Olena Kurilo was among 20 people wounded by flying shards of glass following a blast in the eastern Ukrainian town of Chuguiv on Thursday.
“Never, under any conditions, will I submit to Putin. It is better to die,” the 52-year-old teacher said, her face covered in bandages.
The UN’s refugee agency said late Thursday that some 100,000 were already displaced inside Ukraine, while thousands of others fled across the border.
Streams of people in cars and on foot were seen crossing into Hungary, Poland and Romania on Thursday.
Zelensky said there was now a “new iron curtain” between Russia and the rest of the world, adding later that his nation had been “left alone”.
“Who is ready to fight alongside us? I don’t see anyone.”
And while the United States moved to impose sanctions on Russian elites and banks, it stressed that American forces would not fight in Ukraine.
NATO said it had activated “defence plans” for allied countries but had no plan to send alliance forces into Ukraine.
War’ on all of Europe’
Among the highest-profile strategic developments on Thursday, Ukraine said Russian forces had seized the Chernobyl nuclear power plant — prompting concern from international nuclear watchdogs.
Zelensky called the attack on Chernobyl “a declaration of war on all of Europe”.
Russian ground forces moved into Ukraine on Thursday from the north, south and east.
In the capital, many residents fled their homes and took shelter in the city’s subway system.
Russia said Thursday its forces had “successfully completed” their objectives for the day, claiming to have destroyed over 70 Ukrainian military targets, including 11 airfields.
Western intelligence confirmed Moscow had established “complete air superiority” over Ukraine.
Weeks of diplomacy failed to deter Putin, who massed over 150,000 troops on Ukraine’s borders in what the West said was Europe’s biggest military build-up since World War II.

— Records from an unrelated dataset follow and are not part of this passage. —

(* ===== verification/RemoteLink.v ===== *)
(** * RemoteLink: the state of a link and its output

    Models the data of [include/solar/remote/service.hpp] and, of the class
    [Service], what any thread may call: [transmit] with its lanes and
    outbound messages, the cache of responses, [protocol_error] and the queue
    of events; and the two functions of the service thread that turn queued
    output into frames, [stage_fragment] and [stage_response].  A section
    under a spinlock is one step of a program; it is a function on the state
    of the link, [None] where it would leave an array. *)
From stdpp Require Import prelude functions.
From S2P Require Import Prelude Status Wire Protocol Cobs Frame Interleave.

Open Scope Z_scope.
Open Scope solar_scope.

Module RemoteLinks.

(** ** Configuration *)
Class Config := {
  frame_bytes : nat;                (* CONFIG_SOLAR_REMOTE_MAX_FRAME_BYTES *)
  message_bytes : nat;              (* CONFIG_SOLAR_REMOTE_MAX_MESSAGE_BYTES *)
  lane_depth : nat;                 (* CONFIG_SOLAR_REMOTE_OUTPUT_LANE_DEPTH *)
  message_slots : nat;              (* CONFIG_SOLAR_REMOTE_OUTBOUND_MESSAGE_SLOTS *)
  response_bytes : nat;             (* CONFIG_SOLAR_REMOTE_RESPONSE_CACHE_BYTES *)
  max_requests : nat;               (* CONFIG_SOLAR_REMOTE_MAX_REQUESTS *)
  reassembly_slots : nat;           (* CONFIG_SOLAR_REMOTE_REASSEMBLY_SLOTS *)
  reassembly_timeout : Z;           (* CONFIG_SOLAR_REMOTE_REASSEMBLY_TIMEOUT_MS, in ticks *)
  max_endpoints : nat;              (* CONFIG_SOLAR_REMOTE_MAX_ENDPOINTS *)
  link_count : nat;                 (* the links of the architecture *)
  link_grants : nat → Z;            (* the permission mask of their grants *)
  runtime_introspection : bool;     (* CONFIG_SOLAR_REMOTE_RUNTIME_INTROSPECTION *)
  manifest_retrieval : bool;        (* CONFIG_SOLAR_REMOTE_MANIFEST_RETRIEVAL *)
  inspection_remote : bool;         (* CONFIG_SOLAR_INSPECTION_REMOTE *)
  event_depth : nat                 (* CONFIG_SOLAR_REMOTE_EVENT_QUEUE_DEPTH *) }.

(** The ranges of [zephyr/Kconfig] the model relies on. *)
Class ConfigLaws (C : Config) : Prop := {
  frame_bytes_range : 64 ≤ Z.of_nat frame_bytes ≤ 65535;
  message_bytes_range : 64 ≤ Z.of_nat message_bytes ≤ 1048576;
  lane_depth_range : (1 ≤ lane_depth ≤ 64)%nat;
  message_slots_range : (1 ≤ message_slots ≤ 16)%nat;
  reassembly_slots_range : (1 ≤ reassembly_slots ≤ 16)%nat;
  reassembly_timeout_range : 0 < reassembly_timeout }.

(** ** Protocol constants *)
Definition Kind_ServerHello : Z := 2.
Definition Kind_Error : Z := 3.
Definition Kind_Request : Z := 4.
Definition Kind_Response : Z := 5.
Definition Kind_Cancel : Z := 6.
Definition Kind_ResponseAck : Z := 7.
Definition Kind_Subscribe : Z := 8.
Definition Kind_Unsubscribe : Z := 9.
Definition Kind_Credit : Z := 10.
Definition Kind_Data : Z := 11.
Definition Kind_SessionReset : Z := 13.
Definition Kind_Introspection : Z := 14.
Definition Kind_InStreamClosed : Z := 15.
Definition Kind_Ping : Z := 16.

Definition Flags_None : Z := 0.
Definition Flags_Fragmented : Z := 1.
Definition Flags_Final : Z := 2.
Definition Flags_PackedPayload : Z := 4.
Definition Flags_ErrorPayload : Z := 8.

Definition error_code (code : ErrorCode) : Z :=
  match code with
  | UnsupportedVersion => 1 | UnsupportedCapability => 2 | SchemaMismatch => 3
  | MalformedFrame => 4 | IntegrityFailure => 5 | OversizedFrame => 6 | OversizedMessage => 7
  | FragmentRejected => 8 | UnknownTarget => 9 | UnsupportedOperation => 10
  | DecodeFailure => 11 | Unauthorized => 12 | NotReady => 13 | Busy => 14 | NoCapacity => 15
  | RateRejected => 16 | CreditViolation => 17 | RequestExpired => 18
  | DuplicateResponseExpired => 19 | Cancelled => 20 | TimedOut => 21 | SessionClosing => 22
  | InternalFailure => 23
  end.

(** ** The link interface *)
Inductive LinkEventKind : Set := LinkConnected | LinkDisconnected | RxReady | TxComplete | LinkFault.
Record LeaseHandle : Set := mkLease { lease_slot : Z; lease_generation : Z }.
#[export] Instance LeaseHandle_eq_dec : EqDecision LeaseHandle. Proof. solve_decision. Defined.
Definition no_lease : LeaseHandle := mkLease 0 0.
Record LinkEvent : Set := mkLinkEvent { event_kind : LinkEventKind; event_lease : LeaseHandle; event_size : Z }.
Inductive TxDisposition : Set := TxAccepted | TxBusy.

Inductive SessionState : Set := Disconnected | Negotiating | Active | Closing | Faulted.
#[export] Instance SessionState_eq_dec : EqDecision SessionState. Proof. solve_decision. Defined.

Inductive ServiceEvent : Set :=
  | EventLink (subject : nat) (event : LinkEvent)
  | EventPublication (subject : nat)
  | EventOutput (subject : nat)
  | EventStop.

(** ** Output *)
Inductive OutputLane : Set := Control | Response | Important | Telemetry | Bulk.
#[export] Instance OutputLane_eq_dec : EqDecision OutputLane. Proof. solve_decision. Defined.
Definition lane_index (lane : OutputLane) : nat :=
  match lane with Control => 0 | Response => 1 | Important => 2 | Telemetry => 3 | Bulk => 4 end.
Definition lane_at (index : nat) : OutputLane :=
  match index with 0 => Control | 1 => Response | 2 => Important | 3 => Telemetry | _ => Bulk end%nat.

Record LaneRecord : Set := mkLaneRecord {
  occupied : bool; transmitting : bool; depth : Z; high_water : Z; admitted : Z; replaced : Z;
  dropped : Z }.
#[export] Instance LaneRecord_fields : Fields LaneRecord := λ r,
  mkLaneRecord (occupied r) (transmitting r) (depth r) (high_water r) (admitted r) (replaced r) (dropped r).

Western allies had initially imposed some sanctions on Russia in an effort to deter Putin, then followed through on Thursday with vows to heavily punish Russia economically.
US President Joe Biden announced export controls against Russia to cut off more than half of the country’s high-tech imports, alongside sanctions on Russian elites he called “corrupt billionaires”, and banks.
He will meet Friday with fellow NATO leaders in an extraordinary virtual summit to discuss the security situation in and around Ukraine.
The EU moved to impose “massive” sanctions on Russia’s energy and finance sectors.
French Foreign Minister Jean-Yves Le Drian accused Putin of trying to destroy Ukraine’s statehood.
“This is total war. Putin has decided… to take Ukraine off the map of nations,” Le Drian told France Inter radio.
British Foreign Secretary Liz Truss said the invasion was “barbaric, unjustified and shows a callous disregard for human life”.
The fighting also spooked global financial markets, with oil prices soaring past $100 and a surge in the price of wheat as Russia and Ukraine are two of the world’s largest producers.
Demonstrations across Europe
In a televised address, Putin justified the assault as a defence of the self-proclaimed Donetsk and Lugansk republics in eastern Ukraine.
The leaders of the two separatist territories asked Moscow for military help against Kyiv after Putin recognised their independence on Monday.
A conflict between the separatists and government forces has dragged on since 2014, killing more than 14,000 people.
Russia has also long demanded that Ukraine be forbidden from ever joining NATO and that US troops pull out from Eastern Europe.
Thousands of Russians defied tough anti-protest legislation to stage anti-war rallies across the country.
OVD-Info, which monitors arrests at opposition protests, said that more than 1,800 people in 59 cities had been detained across Russia.